Palestinian Indigeneity and Zionist Colonialism

In his 2016 book “Israel’s Colonial project in Palestine: Brutal Pursuit”, Elia Zurek states that colonialism has three foundational concerns – violence, territory, and population control, and that Israel practises all three forms of what he terms “settler colonialism”.

Once one cuts through the obligatory theory contextualisation of the man’s research, here Foucaldian and Gramiscian theory, (let’s not forget that Zureik is also under pressure to publish or perish at university…) and once one gets past the fact that the author is a Levantine Arab whose family migrated to Canada, Zurek’s thesis is that the State of Israel today is a continuation of British imperialist Zionist colonialism where (quoting the dubious scholarship of Joseph Massad) Zionism established a state-framework on “…a colonized country, either replacing an existing state structure or inaugurating one where it had not existed before.”

He couches this in flowery high-faluting terms of “otherness” and the “…reflexive, historical, interactive, and contextualised…” self (what on earth does that even mean to your average bloke in the street, I ask you…).

There are several issues with Zureik’s thesis which render the remainder of his book irrelevant at worst and an exercise in intellectual gymnastics at best.
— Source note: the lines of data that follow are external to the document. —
(* ===== verification/Authorities.v ===== *)
(** * The GRANDPA authority set

    Model of [client/finality-grandpa/src/authorities.rs]: the current
    authorities and the id of their set, the pending standard changes in a
    fork tree (module [ForkTree]), the pending forced changes in a vector
    ordered by effective block number, and the history of set changes.

    The block number type of the source is generic: here an integer with an
    addition [number_add] that is a parameter, so that the theorems hold for
    the wrapping addition of a release build as for the exact one.  A client
    function decides ancestry, as in [ForkTree].  The voter set that the
    shared handle builds comes from another crate and is a parameter.  Logging
    and telemetry are left out. *)

From Stdlib Require Import ZArith Lia Sorted.
From S2P Require Import Prelude ForkTree.
From stdpp Require Import base option list.

Local Open Scope Z_scope.
Local Open Scope rust_scope.

(** ** Data *)
Inductive DelayKind : Type :=
| Finalized
| Best (median_last_finalized : Z).

Inductive Error (E : Type) : Type :=
| InvalidAuthoritySet
| ClientError (e : E)
| DuplicateAuthoritySetChange
| MultiplePendingForcedAuthoritySetChanges
| ForcedAuthoritySetChangeDependencyUnsatisfied (n : Z)
| ForkTreeError (e : ForkTree.Error E).

Arguments InvalidAuthoritySet {E}.
Arguments ClientError {E} e.
Arguments DuplicateAuthoritySetChange {E}.
Arguments MultiplePendingForcedAuthoritySetChanges {E}.
Arguments ForcedAuthoritySetChangeDependencyUnsatisfied {E} n.
Arguments ForkTreeError {E} e.

(** [From<fork_tree::Error>], applied by the question mark operator. *)
Definition from_fork_tree {E} (err : ForkTree.Error E) : Error E :=
  match err with
  | ForkTree.Client err => ClientError err
  | ForkTree.Duplicate => DuplicateAuthoritySetChange
  | err => ForkTreeError err
  end.

(** An authority with its weight, a [u64]. *)
Abbreviation AuthorityList Id := (list (Id * Z)).

Record PendingChange (H Id : Type) : Type := mkPending {
  next_authorities : AuthorityList Id;
  delay : Z;
  canon_height : Z;
  canon_hash : H;
  delay_kind : DelayKind }.
Lemma walk_to_run fuel : forall db h m floor branch, db_ok hs db -> meta_ok hs h m -> 0 <= floor -> (Z.to_nat (m_number m) <= fuel)%nat ->
  exists db' h' m' l, walk_to fuel floor m branch db = (db', Ok (m', branch ++ l)) /\ db_ok hs db' /\ meta_ok hs h' m' /\ path h h' l /\
    below hs h' h /\ m_number m' = Z.min floor (m_number m) /\ (m_number m <= floor -> h' = h).
Proof.
  induction fuel as [|fuel IH]; intros db h m floor branch Ho Hm Hf Hfuel; cbn [walk_to]; pose proof (meta_nonneg _ _ Hm) as Hnn;
    (destruct (Z.ltb_spec floor (m_number m)) as [Hlt|Hge]; [|exists db, h, m, []; rewrite app_nil_r; split_and!; [done|done|done|done|apply rtc_refl|lia|done]]); [lia|].
  destruct (parent_run h m db Ho Hm ltac:(lia)) as (db1 & m1 & Hrun & Ho1 & Hm1 & Hn1 & He). erewrite bind_Ok by exact Hrun.
  destruct (IH db1 (m_parent m) m1 floor (branch ++ [hash_and_number m]) Ho1 Hm1 Hf ltac:(lia)) as (db2 & h2 & m2 & l & Hrun2 & Ho2 & Hm2 & Hp & Hb & Hn & _).
  exists db2, h2, m2, (hash_and_number m :: l). rewrite Hrun2, <-app_assoc. split_and!; [done|done|done| |by eapply rtc_l|lia|lia].
  simpl. rewrite (hash_and_number_ok h m Hm). eauto.
Qed.

Lemma walk_both_run fuel : forall db a b from to fb tb, db_ok hs db -> meta_ok hs a from -> meta_ok hs b to -> m_number from = m_number to ->
  (Z.to_nat (m_number to) <= fuel)%nat ->
  exists db' c m l l', walk_both fuel from to fb tb db = (db', Ok (m, fb ++ l, tb ++ l')) /\ db_ok hs db' /\ meta_ok hs c m /\ lca a b c /\ path a c l /\ path b c l'.
Proof.
  induction fuel as [|fuel IH]; intros db a b from to fb tb Ho Hfrom Hto Heq Hfuel; cbn [walk_both]; rewrite (mt_hash _ _ _ Hfrom), (mt_hash _ _ _ Hto);
    (destruct (decide (b = a)) as [->|Hne]; [exists db, a, to, [], []; rewrite !app_nil_r; split_and!; [done|done|done|apply lca_refl|done|done]|]);
    pose proof (higher_pos b a to from Hto Hfrom Hne ltac:(lia)); [lia|].
  destruct (parent_run b to db Ho Hto ltac:(lia)) as (db1 & m1 & Hr1 & Ho1 & Hm1 & Hn1 & He1). erewrite bind_Ok by exact Hr1.
  destruct (parent_run a from db1 Ho1 Hfrom ltac:(lia)) as (db2 & m2 & Hr2 & Ho2 & Hm2 & Hn2 & He2). erewrite bind_Ok by exact Hr2.
  destruct (IH db2 (m_parent from) (m_parent to) m2 m1 (fb ++ [hash_and_number from]) (tb ++ [hash_and_number to]) Ho2 Hm2 Hm1 ltac:(lia) ltac:(lia))
    as (db3 & c & m & l & l' & Hr3 & Ho3 & Hm & Hlca & Hp & Hp').
  exists db3, c, m, (hash_and_number from :: l), (hash_and_number to :: l'). rewrite Hr3, <-!app_assoc. rewrite (meta_num _ _ _ Hfrom), (meta_num _ _ _ Hto) in *.
  rewrite (meta_num _ _ _ Hm1), (meta_num _ _ _ Hm2) in *. split_and!; [done|done|done| | |].
  - apply (lca_parent a b (m_parent from)); [done|done|lia|]. destruct (decide (m_parent from = b)) as [Hpb|Hpb]; [rewrite Hpb in *; lia|].
    apply lca_sym, (lca_parent b (m_parent from) (m_parent to)); [done|done|lia|by apply lca_sym].
  - simpl. rewrite (hash_and_number_ok a from Hfrom). eauto.
  - simpl. rewrite (hash_and_number_ok b to Hto). eauto.
Qed.

Lemma tree_route_run a b db : db_ok hs db -> is_Some (hs !! a) -> is_Some (hs !! b) ->
  exists db' c l l', tree_route a b db = (db', Ok (mkTreeRoute (l ++ mkHashAndNumber (num_of hs c) c :: rev l') (length l))) /\
    db_ok hs db' /\ lca a b c /\ path a c l /\ path b c l'.
Proof.
  intros Ho Ha Hb. unfold tree_route.
  destruct (header_metadata_known a db Ho Ha) as (db1 & ma & Hr1 & Ho1 & Hma). erewrite bind_Ok by exact Hr1.
  destruct (header_metadata_known b db1 Ho1 Hb) as (db2 & mb & Hr2 & Ho2 & Hmb). erewrite bind_Ok by exact Hr2.
  destruct (walk_to_run _ db2 b mb (m_number ma) [] Ho2 Hmb (meta_nonneg _ _ Hma) (le_n _)) as (db3 & b' & mb' & l' & Hr3 & Ho3 & Hmb' & Hpb & Hbb & Hnb & Hsb).
  erewrite bind_Ok by exact Hr3.
  destruct (walk_to_run _ db3 a ma (m_number mb') [] Ho3 Hma (meta_nonneg _ _ Hmb') (le_n _)) as (db4 & a' & ma' & l & Hr4 & Ho4 & Hma' & Hpa & Hba & Hna & Hsa).
  erewrite bind_Ok by exact Hr4. pose proof (meta_nonneg _ _ Hma). pose proof (meta_nonneg _ _ Hmb).
  destruct (walk_both_run _ db4 a' b' ma' mb' l l' Ho4 Hma' Hmb' ltac:(lia) (le_n _)) as (db5 & c & m & l1 & l1' & Hr5 & Ho5 & Hm & Hlca & Hp1 & Hp1').
  erewrite bind_Ok by exact Hr5. exists db5, c, (l ++ l1), (l' ++ l1'). rewrite (hash_and_number_ok c m Hm).
  split_and!; [done|done| |by eapply path_app|by eapply path_app].
  rewrite (meta_num _ _ _ Hma), (meta_num _ _ _ Hmb), (meta_num _ _ _ Hma'), (meta_num _ _ _ Hmb') in *.
  apply lca_sym, (lca_jump b a b' a'); [done|done|lia|done|lia|intros; apply Hsa; lia|by apply lca_sym].
Qed.

(** ** Ancestry *)

Lemma lca_base a b c : lca b a c -> a <> b -> c = a <-> ancestor hs a b.
Proof.
  intros (Hb & Ha & Hmax) Hne. split.
  - intros ->. by apply below_cases in Hb as [->|].
  - intros Hab. apply (below_antisym hs); [done..|]. apply Hmax; [by apply ancestor_below|apply rtc_refl].
Qed.

Lemma search_run a b db : db_ok hs db -> is_Some (hs !! a) -> is_Some (hs !! b) -> a <> b ->
  exists db' r, (ancestor ← lowest_common_ancestor b a; mret (bool_decide (hn_hash ancestor = a)) : DM bool) db = (db', Ok r) /\ db_ok hs db' /\ (r = true <-> ancestor hs a b).
Proof.
  intros Ho Ha Hb Hne. destruct (lowest_common_ancestor_run b a db Ho Hb Ha) as (db' & c & Hrun & Ho' & Hlca). erewrite bind_Ok by exact Hrun.
  eexists _, _. split; [reflexivity|]. split; [done|]. simpl. rewrite bool_decide_eq_true. by apply lca_base.
Qed.
End loops.

(** The headers with a block that is being imported. *)
Definition with_current (current : option (Hash * Hash)) hs : Headers :=
  match current with Some (c, p) => <[c := mkHeader (num_of hs p + 1) p p]> hs | None => hs end.

(** The block is new, and its parent is in the database. *)
Definition current_ok (current : option (Hash * Hash)) hs : Prop :=
  match current with Some (c, p) => hs !! c = None /\ is_Some (hs !! p) | None => True end.

Section current.
Context {hs : Headers} (Ht : tree_ok hs) (c p : Hash) (Hc : hs !! c = None) (Hp : is_Some (hs !! p)).

Lemma edge_current h q : edge (with_current (Some (c, p)) hs) h q <-> (h = c /\ q = p) \/ edge hs h q.
Proof.
  unfold edge, with_current. split.
  - intros (hd & [[<- <-]|[_ Hh]]%lookup_insert_Some & Hpos & <-); [by left|right; eauto].
  - intros [[-> ->]|(hd & Hh & Hpos & <-)].
    + eexists. split; [apply lookup_insert_eq|]. simpl. split; [|done]. destruct Hp as [hp Hhp]. unfold num_of. rewrite Hhp. apply (tr_number hs Ht) in Hhp. lia.
    + exists hd. rewrite lookup_insert_ne by congruence. done.
Qed.

Lemma below_current a b : b <> c -> below (with_current (Some (c, p)) hs) a b <-> below hs a b.
Proof.
  unfold below. split.
  - intros Hab. induction Hab as [b|b q a He _ IH]; [apply rtc_refl|]. apply edge_current in He as [[-> _]|He]; [done|].
    eapply rtc_l; [exact He|]. apply IH. intros ->. destruct (edge_num hs _ _ Ht He) as [_ [? Hk]]. congruence.
  - intros Hab. eapply rtc_subrel; [|exact Hab]. intros x y He. apply edge_current. by right.
Qed.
For starters, the gradual realisation of the dream of the early Zionists in forming a Jewish Homeland did not impose or replace “state structure” on any country. No Arab or Muslim polity called Palestine had ever existed prior to 1948. Between 1920-48, during the British Mandate years, the territory of “Palestine” was mandated land, land mandated to Britain and France under the LEGAL auspices of the League of Nations for the creation of both a Jewish and an additional Arab Muslim homeland. And for 500 years prior to the defeat and routing of the Ottomans from the Levant, there had further never been an Arab political entity called Palestine.

If anything, in Zureik’s eagerness to ascribe colonialism to the Zionist enterprise in the Levant in the twentieth century, perhaps he would have been better advised to consider researching the nature of the verifiable narratives of the Arab conquests of Byzantine Palestine and North Africa as prima facie evidence of Arab settler-colonialism (Joffe, 2017).

It is difficult to ascribe the 634-37 CE Muslim armies conquest under Caliph Umar who conquered the entirety of the Levant before invading Armenia and Anatolia in 638 and Cyprus in 639 as anything other than Arab settler-colonialism where, as Massad, 2001 helpfully points out, invading foreign Arab Muslim forces Inaugurated “state structure where it had not existed before.”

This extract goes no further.